Russia snubs UN court hearing in case brought by Ukraine
Ukraine seeks emergency order from ICJ to halt hostility on its territory, arguing Russia falsely applied genocide law to justify its invasion.
Russia has boycotted hearings at the UN’s highest court during which Ukraine is seeking an emergency order to halt hostilities, arguing that Moscow has falsely applied genocide law in justifying its invasion.
Hearings began at the International Court of Justice (ICJ) in The Hague, the Netherlands, on Monday without legal representation for Russia.
“The fact that Russia’s seats are empty speaks loudly. They are not here in this court of law: They are on a battlefield waging an aggressive war against my country,” Ukrainian envoy Anton Korynevych said.
He urged Russia to “lay down your arms and put forward your evidence.”
The court said it regretted Russia’s non-attendance. A hearing, initially set for Tuesday, for Russia to present its case was expected to be cancelled. In earlier cases before the ICJ where a party did not show up to present its side, the court ruled without input from such parties.
Countries have usually, but not always, followed the court’s orders, which are legally binding. A spokesperson for the Russian embassy in the Netherlands did not reply to a request for comment.
Russian President Vladimir Putin has said Russia’s “special military action” is necessary “to protect people who have been subjected to bullying and genocide” – meaning those whose first or only language is Russian – in eastern Ukraine.
Ukraine said on Monday that Russia’s claim was baseless and the alleged genocide in eastern Ukraine was “non-existent”.
The case centres on the interpretation of a 1948 treaty on the prevention of genocide, signed by both countries. The treaty names the ICJ as the forum for resolving disputes between signatories.

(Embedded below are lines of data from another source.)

(** A buffer for an output. *)
Lemma fwd_output st n k : good st → bufs st n = empty_fb → 0 ≤ k < 2 ^ 63 →
  ∃ st1 st' id, prepend_buffer n k st = (Ok (), st1) ∧
    first_ptr n st1 = (Ok id, st') ∧ good st' ∧ touch [n] st st' ∧
    fresh_out st' n id true k ∧ tail (fbbytes st' n) = [].
Proof.
  intros Hg He Hk. destruct (prepend_spec Hmem st n k) as
    (st1 & id & b & E & G & T & O & S & Z1 & C1 & C2 & _ & B); try done; try by rewrite He.
  destruct (buffer_ptr_spec st1 n id b _ G O) as (st2 & E2 & G2 & T2 & O2 & B2 & F2).
  assert (fbbytes st n = []) as Hnil by (unfold fbbytes; by rewrite He).
  exists st1, st2, id. split_and!; try done.
  - unfold first_ptr. by rewrite (M_bind_eq _ _ _ _ _ E2).
  - by eapply touch_trans.
  - exists (with_offset b 0), (buffers_ (bufs st n)). rewrite F2. split_and!; done.
  - by rewrite B2, B, Hnil.
Qed.

(** A buffer for the filter's metadata, in front of the earlier metadata. *)
Lemma fwd_metadata st k : good st → bufs st output_metadata = empty_fb →
  Forall (.≠ []) (fbbytes st input_metadata) → zlen (total st input_metadata) < 2 ^ 63 → 0 ≤ k < 2 ^ 63 →
  ∃ st1 st', append_view output_metadata input_metadata st = (Ok (), st1) ∧
    prepend_buffer output_metadata k st1 = (Ok (), st') ∧ good st' ∧
    touch [output_metadata; input_metadata] st st' ∧ keeps st st' input_metadata ∧
    writer st' output_metadata true [] k ∧ tail (fbbytes st' output_metadata) = fbbytes st input_metadata.
Proof.
  intros Hg He Hne Hlt Hk.
  assert (fbbytes st output_metadata = []) as Hnil by (unfold fbbytes; by rewrite He).
  destruct (append_view_spec st output_metadata input_metadata) as (st1 & E1 & G1 & T1 & K1 & B1 & R1 & X1);
    try done; try by rewrite He. { lia. }
  destruct (prepend_spec Hmem st1 output_metadata k) as
    (st2 & id & b & E & G & T & O & S & Z1 & C1 & C2 & _ & B); try done.
  exists st1, st2. split_and!; try done.
  - eapply touch_trans; [done|]. eapply touch_mono; [apply subseteq_l|done].
  - eapply keeps_trans; [done|]. eapply touch_keeps; [done|by apply not_in_singleton].
  - exists id, b, (buffers_ (bufs st1 output_metadata)). split_and!; try done. by left.
  - by rewrite B, B1, Hnil.
Qed.

(** The output buffer of a filter that runs in reverse and writes to it through
    a pointer. *)
Lemma rev_output st N k : good st → out_ready st output_data N → 0 ≤ k ≤ N → N < 2 ^ 63 →
  ∃ st1 st' id o, prepend_buffer output_data k st = (Ok (), st1) ∧
    first_ptr output_data st1 = (Ok id, st') ∧ good st' ∧ touch [output_data] st st' ∧
    pwriter st' output_data id o [] (if o then k else N) ∧ tail (fbbytes st' output_data) = [].
Proof.
  intros Hg Ho Hk HN. destruct (prepend_out_spec Hmem st output_data N k Hg Ho Hk HN)
    as (st1 & id & b & o & cap & E & G & T & O & S & -> & Z1 & C1 & C2 & B).
  destruct (buffer_ptr_spec st1 output_data id b _ G O) as (st2 & E2 & G2 & T2 & O2 & B2 & F2).
  exists st1, st2, id, o. split_and!; try done; [|chain| |congruence].
  - unfold first_ptr. by rewrite (M_bind_eq _ _ _ _ _ E2).
  - exists (with_offset b 0), []. by split_and!.
Qed.

(** The same, for a filter that uses [FilterBuffer::write]. *)
Lemma rev_output_fb st N k : good st → out_ready st output_data N → 0 ≤ k ≤ N → N < 2 ^ 63 →
  ∃ st1 st' o, prepend_buffer output_data k st = (Ok (), st1) ∧
    reset_offset output_data st1 = (Ok (), st') ∧ good st' ∧ touch [output_data] st st' ∧
    writer st' output_data o [] (if o then k else N) ∧ tail (fbbytes st' output_data) = [].
Proof.
  intros Hg Ho Hk HN. destruct (prepend_out_spec Hmem st output_data N k Hg Ho Hk HN)
    as (st1 & id & b & o & cap & E & G & T & O & S & -> & Z1 & C1 & C2 & B).
  set (f2 := with_fb_offset (with_cursor (bufs st1 output_data) 0 0) 0).
  destruct (owner_fb st1 output_data id b [] f2 G O) as (G2 & T2 & O2 & B2); [done|by destruct O as (_ & _ & _ & ?)|].
  exists st1, (with_fb st1 output_data f2), o. split_and!; try done.
  - chain.
  - exists id, b, []. split_and!; try done. left. by rewrite bufs_with_fb.
Qed.
End Alloc.

Lemma md_alternatives (l : list (list Z)) x : l = (if decide (x = []) then [] else [x]) →
  l = [x] ∨ l = [] ∧ x = [].
Proof. intros ->. destruct (decide (x = [])) as [->|]; [by right|by left]. Qed.

(** The end of [run_reverse]: the metadata that is left is handed on. *)
Lemma rev_finish st pre md d : good st → bufs st output_metadata = empty_fb →
  reader st input_metadata pre md → fbbytes st output_data = [d] →
  read_only_ (bufs st output_data) = false →
  ∃ st', forward_metadata st = (Ok (), st') ∧ rev_done st' md d.
Proof.
  intros Hg He Hr Hd Hro. destruct (append_md_spec st pre md Hg He Hr) as (st' & E & G & T & _ & B & R).
  exists st'. split; [exact E|]. split; [done| |by apply md_alternatives|].
  - rewrite <- Hd. frame.
  - split; [done|]. rewrite <- Hro. f_equal. frame.
Qed.

(** ** Filters that leave the data alone *)

Lemma md_view_spec st x : good st → bufs st output_metadata = empty_fb → reader st input_metadata [] x →
  ∃ st', append_view output_metadata input_metadata st = (Ok (), st') ∧ good st' ∧
    touch [output_metadata; input_metadata] st st' ∧
    fbbytes st' output_metadata = (if decide (x = []) then [] else [x]) ∧
    read_only_ (bufs st' output_metadata) = false.
Proof.
  intros Hg He Hr. pose proof (reader_bound _ _ _ _ Hg Hr) as Hb. change (zlen (@nil Z)) with 0 in Hb.
  unfold append_view. rewrite (M_bind_eq _ _ _ _ _ (reader_size st _ x Hg Hr ltac:(lia))).
  destruct (append_rest_spec st output_metadata input_metadata [] x (zlen x)) as (st' & E & G & T & _ & B & R);
    try done; try by rewrite He.
  exists st'. split_and!; try done. rewrite B. unfold fbbytes. by rewrite He.
Qed.

Lemma pass_reversible md d : d ≠ [] → reversible pass_through md d md d.
Proof.
  intros Hd st [Hg Hmd Hdt Hem Hout].
  destruct (append_out_spec st output_data input_data d) as (st1 & E1 & G1 & T1 & K1 & B1 & R1); try done.
  destruct (md_view_spec st1 md) as (st2 & E2 & G2 & T2 & B2 & R2); [done| |eapply reader_touch; [done..|nin]|].
  { rewrite <- Hem. eapply touch_bufs; [done|nin]. }
  exists st2. split; [unfold pass_through; by rewrite (M_bind_eq _ _ _ _ _ E1)|].
  assert (bufs st2 output_data = bufs st1 output_data) as Hb by (eapply touch_bufs; [done|nin]).
  split; [done| |by apply md_alternatives|split; congruence].
  rewrite <- B1. eapply touch_bytes; [done|nin].
Qed.

Lemma total_nonempty (l : list (list Z)) : l ≠ [] → Forall (.≠ []) l → concat l ≠ [].
Proof. intros Hl Hf. destruct Hf as [|x l Hx _]; [done|]. simpl. by destruct x. Qed.

Lemma pass_forward_ok st : fwd_ready st →
  ∃ st', pass_through st = (Ok (), st') ∧ forward_ok pass_through st st'.
Proof.
  intros [Hg Hmp Hdp Hd Hs Hem Heo]. pose proof (zlen_nonneg (total st input_metadata)).
  pose proof (zlen_nonneg (total st input_data)).
  assert (fbbytes st output_data = [] ∧ fbbytes st output_metadata = []) as [Hn1 Hn2]
    by (unfold fbbytes; by rewrite Heo, Hem).
  destruct (append_view_spec st output_data input_data) as (st1 & E1 & G1 & T1 & K1 & B1 & R1 & _);
    try done; try (by rewrite Heo); [lia|].
  assert (bufs st1 output_metadata = empty_fb) as Hem1 by (rewrite <- Hem; eapply touch_bufs; [done|nin]).
  assert (fbbytes st1 input_metadata = fbbytes st input_metadata) as Hmi by (eapply touch_bytes; [done|nin]).
  assert (fbbytes st1 output_metadata = []) as Hn2' by (unfold fbbytes; by rewrite Hem1).
  destruct (append_view_spec st1 output_metadata input_metadata) as (st2 & E2 & G2 & T2 & K2 & B2 & R2 & _);
    try done; try (by rewrite Hem1); try (by rewrite Hmi); [rewrite Hmi; lia|].
  rewrite Hn2', Hmi in B2. rewrite Hn1 in B1. simpl in B1, B2.
  assert (fbbytes st2 output_data = fbbytes st input_data) as Bo
    by (rewrite <- B1; eapply touch_bytes; [done|nin]).
  exists st2. split; [unfold pass_through; by rewrite (M_bind_eq _ _ _ _ _ E1)|].
  split; [done|congruence|congruence|congruence| |].
  - split; [done|]. rewrite <- R1. f_equal. eapply touch_bufs; [done|nin].
  - rewrite B2, Bo. apply pass_reversible. by apply total_nonempty.
Qed.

Ukraine said on Monday that Moscow was violating and abusing the genocide convention by using it as a justification for war.
“Russia must be stopped and the court has a role to play in stopping it,” Korynevych told the judges as he asked for them to impose emergency measures.

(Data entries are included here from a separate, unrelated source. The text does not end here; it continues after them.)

(* ===== verification/PipelineSkip.v ===== *)
(** * Chunks that a query does not need

    [skip_chunk_reversal_fixed] skips a chunk exactly when no cell range of
    the query meets it. *)

From S2P Require Import Prelude.
From S2P Require Import ChunkedBuffer.
From S2P Require Import ChunkedProofs.
From S2P Require Import Pipeline.
From S2P Require Import PipelineRoundtrip.
Local Open Scope Z_scope.

(** The contract of the list of ranges: ascending, disjoint and not empty. *)
Fixpoint ordered (lo : Z) (rs : list (Z * Z)) : Prop :=
  match rs with [] => True | (s, e) :: rs => lo ≤ s < e ∧ e < 2 ^ 64 ∧ ordered e rs end.

(** A range meets the cells from [a] to [b]. *)
Definition meets (a b : Z) (r : Z * Z) : Prop := r.1 ≤ b ∧ a < r.2.

#[global] Instance meets_dec a b r : Decision (meets a b r).
Proof. unfold meets. apply _. Defined.

Lemma ordered_after lo rs r : ordered lo rs → r ∈ rs → lo ≤ r.1 < r.2.
Proof.
  revert lo. induction rs as [|[s e] rs IH]; intros lo Ho Hr; [by apply not_elem_of_nil in Hr|].
  destruct Ho as (H1 & H2 & H3). apply elem_of_cons in Hr as [->|Hr]; [done|]. specialize (IH e H3 Hr). lia.
Qed.

Lemma skip_common_spec a b rs lo : 0 ≤ lo → a ≤ b → ordered lo rs → ∃ k rs',
  skip_chunk_reversal_common a b rs = (bool_decide (Forall (λ r, ¬ meets a b r) rs), rs') ∧ rs = k ++ rs' ∧
  Forall (λ r, r.2 ≤ a) k ∧ ∃ lo', 0 ≤ lo' ∧ ordered lo' rs'.
Proof.
  revert lo. induction rs as [|[s e] rs IH]; intros lo Hlo Hab Ho.
  { exists [], []. split_and!; try done. by exists 0. }
  destruct Ho as (H1 & H2 & H3). simpl. rewrite (u64_id (e - 1)) by lia.
  destruct (Z.ltb_spec b s) as [Hlt|Hge].
  - exists [], ((s, e) :: rs). split_and!; try done; [|by exists lo].
    f_equal. symmetry. apply bool_decide_eq_true_2. constructor; [unfold meets; simpl; lia|].
    apply Forall_forall. intros r Hr. pose proof (ordered_after e rs r H3 Hr). unfold meets. lia.
  - destruct (Z.leb_spec a (e - 1)) as [Hle|Hgt].
    + exists [], ((s, e) :: rs). split_and!; try done; [|by exists lo].
      f_equal. symmetry. apply bool_decide_eq_false_2. intros Hall. apply Forall_cons in Hall as [Hn _].
      apply Hn. unfold meets. simpl. lia.
    + destruct (IH e ltac:(lia) Hab H3) as (k & rs' & -> & -> & Hk & Hlo'). exists ((s, e) :: k), rs'. split_and!; try done.
      * f_equal. apply bool_decide_ext. rewrite Forall_cons. unfold meets at 2. simpl. split; [|tauto]. intros; split; [lia|done].
      * constructor; [simpl; lia|done].
Qed.

(** The cells of the chunks of [sizes] bytes, from cell [p] on. *)
Definition first_cell (cs p : Z) (sizes : list Z) (i : nat) : Z := p + lead sizes i / cs.

Lemma run_skips_spec cs sizes p rs : 0 < cs → Forall (λ n, 0 < n ∧ n mod cs = 0) sizes →
  0 ≤ p → p + sum sizes / cs < 2 ^ 64 → (∃ lo, 0 ≤ lo ∧ ordered lo rs) →
  ∃ bs s', run_skips (Some (skip_chunk_reversal_fixed false cs)) sizes (p, rs) = (Ok bs, s') ∧
    length bs = length sizes ∧
    ∀ i n b, sizes !! i = Some n → bs !! i = Some b →
      let a := first_cell cs p sizes i in
      b = bool_decide (Forall (λ r, ¬ meets a (a + n / cs - 1) r) rs).
Proof.
  intros Hcs Hs. revert p rs. induction Hs as [|n sizes [Hn Hmod] Hs IH]; intros p rs Hp Hb (lo & Hlo & Ho).
  { eexists [], _. split; [reflexivity|]. done. }
  change (sum (n :: sizes)) with (n + sum sizes) in Hb.
  assert (n = cs * (n / cs)) as En by (pose proof (Z.div_mod n cs ltac:(lia)); lia).
  set (q := n / cs) in *. assert (0 < q) as Hq by nia.
  assert ((n + sum sizes) / cs = q + sum sizes / cs) as Ediv by (rewrite En, Z.add_comm, Z.mul_comm, Z.div_add by lia; lia).
  assert (0 ≤ sum sizes / cs) as Hsn.
  { apply Z.div_pos; [|done]. apply sum_nonneg. eapply Forall_impl; [exact Hs|]. intros x Hx. simpl in Hx. lia. }
  rewrite Ediv in Hb. simpl run_skips. unfold mbind at 1, M_bind at 1, skip_chunk_reversal_fixed at 1.
  destruct (Z.eqb_spec cs 0); [lia|]. rewrite Hmod. simpl negb. destruct (Z.ltb_spec n cs); [nia|]. cbn [orb].
  fold q. rewrite (u64_id (p + q - 1)), (u64_id (p + q)) by lia.
  destruct (skip_common_spec p (p + q - 1) rs lo Hlo ltac:(lia) Ho) as (k & rs' & -> & -> & Hk & Hlo').
  destruct (IH (p + q) rs') as (bs & s' & E & Hl & Hbs); [lia..|done|].
  eexists (_ :: bs), s'. rewrite (M_step _ _ _ _ _ E). split; [reflexivity|]. split; [simpl; by rewrite Hl|].
  intros [|i] n' b Hn' Hb'.
  - injection Hn' as <-. injection Hb' as <-. unfold first_cell. rewrite lead_0, Z.div_0_l, Z.add_0_r by lia. done.
  - simpl in Hn', Hb'. rewrite (Hbs i n' b Hn' Hb'). unfold first_cell.
    assert (lead (n :: sizes) (S i) = n + lead sizes i) as -> by done.
    assert ((n + lead sizes i) / cs = q + lead sizes i / cs) as -> by (rewrite En, Z.add_comm, Z.mul_comm, Z.div_add by lia; lia).
    rewrite Z.add_assoc. apply bool_decide_ext. rewrite Forall_app.
    enough (Forall (λ r, ¬ meets (p + q + lead sizes i / cs) (p + q + lead sizes i / cs + n' / cs - 1) r) k) by tauto.
    eapply Forall_impl; [exact Hk|]. intros r Hr. unfold meets. simpl in Hr.
    assert (0 ≤ lead sizes i / cs); [|lia]. apply Z.div_pos; [|done]. apply sum_nonneg, Forall_take.
    eapply Forall_impl; [exact Hs|]. intros x Hx. simpl in Hx. lia.
Qed.

(** C23. Over successive chunks of whole cells, and for ascending disjoint cell
    ranges, a chunk is skipped exactly when none of its cells is in one of the
    ranges, although the code goes through the list of ranges only once. *)
Theorem skip_reversal_exact cs sizes p rs : 0 < cs → Forall (λ n, 0 < n ∧ n mod cs = 0) sizes →
  0 ≤ p → p + sum sizes / cs < 2 ^ 64 → (∃ lo, 0 ≤ lo ∧ ordered lo rs) →
  ∃ bs s', run_skips (Some (skip_chunk_reversal_fixed false cs)) sizes (p, rs) = (Ok bs, s') ∧
    length bs = length sizes ∧
    ∀ i n b, sizes !! i = Some n → bs !! i = Some b →
      let a := p + lead sizes i / cs in
      b = true ↔ ∀ cell r, a ≤ cell < a + n / cs → r ∈ rs → ¬ r.1 ≤ cell < r.2.
Proof.
  intros Hcs Hs Hp Hb Ho. destruct (run_skips_spec cs sizes p rs Hcs Hs Hp Hb Ho) as (bs & s' & E & Hl & Hbs).
  exists bs, s'. split_and!; try done. intros i n b Hn Hbi a. rewrite (Hbs i n b Hn Hbi). fold (first_cell cs p sizes i) in a. fold a.
  rewrite bool_decide_eq_true, Forall_forall. unfold meets. pose proof (Forall_lookup_1 _ _ _ _ Hs Hn) as [Hn0 Hmod].
  assert (0 < n / cs) by (pose proof (Z.div_mod n cs ltac:(lia)); nia).
  destruct Ho as (lo & Hlo & Ho). split.
  - intros H1 cell r Hc Hr Hin. apply (H1 r Hr). lia.
  - intros H1 r Hr Hm. pose proof (ordered_after lo rs r Ho Hr). apply (H1 (Z.max a r.1) r); try done; lia.
Qed.

Lemma skip_reversal_exact_witness : ∃ bs s',
  run_skips (Some (skip_chunk_reversal_fixed false 4)) [40; 40; 20] (0, [(3, 5); (21, 23)]) = (Ok bs, s') ∧ length bs = 3%nat.
Proof.
  destruct (skip_reversal_exact 4 [40; 40; 20] 0 [(3, 5); (21, 23)]) as (bs & s' & E & Hl & _).
  - lia.
  - repeat constructor; lia.
  - lia.
  - reflexivity.
  - exists 0. simpl. split; [lia|]. lia.
  - exists bs, s'. split; [exact E|exact Hl].
Defined.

“Ukraine comes to this court because of a grotesque lie and to seek protection from the devastating consequences of that lie,” David Zionts, a lawyer for Ukraine, told the court.

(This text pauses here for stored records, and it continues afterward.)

Lemma compress_part_spec id p x st st' ys capm zs cap : const_holds p x → inverts C x → zlen x < 2 ^ 32 → good st →
  writer st output_metadata true ys capm → pwriter st output_data id true zs cap → zlen zs < 2 ^ 32 →
  zlen ys + 8 ≤ capm → compress_part C id p st = (Ok (), st') →
  ∃ z cap', squeezed C x z ∧ good st' ∧ zlen (zs ++ z) < 2 ^ 32 ∧
    writer st' output_metadata true (ys ++ to_bytes U32 (zlen x) ++ to_bytes U32 (zlen z)) capm ∧
    pwriter st' output_data id true (zs ++ z) cap' ∧ touch [output_metadata; output_data] st st' ∧
    tail (fbbytes st' output_metadata) = tail (fbbytes st output_metadata) ∧
    tail (fbbytes st' output_data) = tail (fbbytes st output_data).
Proof.
  intros Hp Hinv Hx Hg Hw Hpw Hzs Hcap E. destruct (pwriter_holds _ _ _ _ _ Hg Hpw) as (b & l & Ho & Hh).
  pose proof Hp as (_ & Hsz & Hpre & Hx63). pose proof (zlen_nonneg x). pose proof (zlen_nonneg zs).
  unfold compress_part in E. rewrite (M_bind_eq _ _ _ _ _ (on_ptr_get _ _ _ _ _ Ho)) in E.
  destruct (codec_compress C (ConstBuffer.make (ConstBuffer.data_ p) (ConstBuffer.size_ p)) b) as [r b1] eqn:Ec.
  pose proof (on_ptr_eq st _ _ _ _ _ _ _ Ho Ec) as Ep. unfold mbind at 1, M_bind at 1 in E. rewrite Ep in E.
  destruct r as [[]| |]; [|done..].
  destruct (Hinv (ConstBuffer.make (ConstBuffer.data_ p) (ConstBuffer.size_ p)) b zs b1) as (z & Hh1 & Hsq); try done.
  pose proof (holds_size _ _ Hh1) as Hs1. pose proof (holds_size _ _ Hh) as Hs0. pose proof (zlen_nonneg z).
  rewrite (M_bind_eq _ _ _ _ _ (on_ptr_get _ _ _ _ _ (owner_insert _ _ _ _ _ b1 Ho))) in E. rewrite Hs1, Hs0, zlen_app in E.
  destruct (Z.ltb_spec (tmax U32) (zlen zs + zlen z)) as [|Hle]; [done|]. change (tmax U32) with (2 ^ 32 - 1) in Hle.
  rewrite Hsz, (u32_id (zlen x)), (u32_id (zlen zs)), (u32_id (zlen zs + zlen z)) in E by lia.
  replace (zlen zs + zlen z - zlen zs) with (zlen z) in E by lia. rewrite u32_id in E by lia.
  assert (zlen (zs ++ z) < 2 ^ 32) as Hzz by (rewrite zlen_app; lia).
  destruct (owner_upd st output_data id b l b1 Hg Ho) as (G1 & T1 & O1 & B1);
    [eapply (holds_buf_ok _ _ Hh1); lia|by destruct Hh as ((-> & _) & _), Hh1 as ((-> & _) & _)|].
  set (st1 := with_heap st (<[id:=b1]> (heap st))) in *.
  destruct (write_value_spec st1 output_metadata true ys U32 (zlen x) capm) as (st2 & E2 & G2 & T2 & W2 & B2);
    [done|frame|change (csize U32) with 4; lia|].
  destruct (write_value_spec st2 output_metadata true (ys ++ to_bytes U32 (zlen x)) U32 (zlen z) capm)
    as (st3 & E3 & G3 & T3 & W3 & B3); [done..|rewrite zlen_app, zlen_to_bytes; change (csize U32) with 4; lia|].
  rewrite (M_bind_eq _ _ _ _ _ E2), E3 in E. injection E as <-. rewrite <- app_assoc in W3.
  pose proof (holds_pwriter st1 output_data id b1 l _ O1 Hh1 ltac:(lia)) as P1.
  exists z, (zlen (zs ++ z)). split_and!; try done; [|chain| |].
  - eapply pwriter_touch; [eapply pwriter_touch; [done..|nin]|done|nin].
  - rewrite B3, B2. f_equal. frame.
  - rewrite <- B1. f_equal. transitivity (fbbytes st2 output_data); frame.
Qed.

“The lie is the Russian Federation’s claim of genocide in Ukraine. The consequences are unprovoked aggression, cities under siege, civilians under fire, humanitarian catastrophe and refugees fleeing for their lives.”
Al Jazeera’s Charlie Angela, reporting from London, said Russia’s absence on Monday could be because one of their lawyers, Alain Pellet of France, resigned earlier in the week.
“In an open letter, he said, ‘Enough is enough. It’s become impossible for me to represent a country that so cynically despises the law,'” Angela said, citing the letter. “That has been a blow to their side.”
The ICJ is the highest court for resolving disputes between states, and while cases there usually take years, it has a fast-track procedure to look at requests for “provisional measures” such as those Ukraine has requested.
The court can order provisional measures to prevent a situation from worsening before it looks at more fundamental questions such as whether it has jurisdiction or the merits of a case.
It is not clear when a verdict will be reached. Although verdicts given by the ICJ are binding, the court has no way of enforcing a decision.
If the court were to order a halt to hostilities, “I think the chance of that happening is zero,” said Terry Gill, a professor of military law at the University of Amsterdam.
He noted if a nation does not abide by the court’s order, states could seek action from the United Nations Security Council, where Russia holds a veto.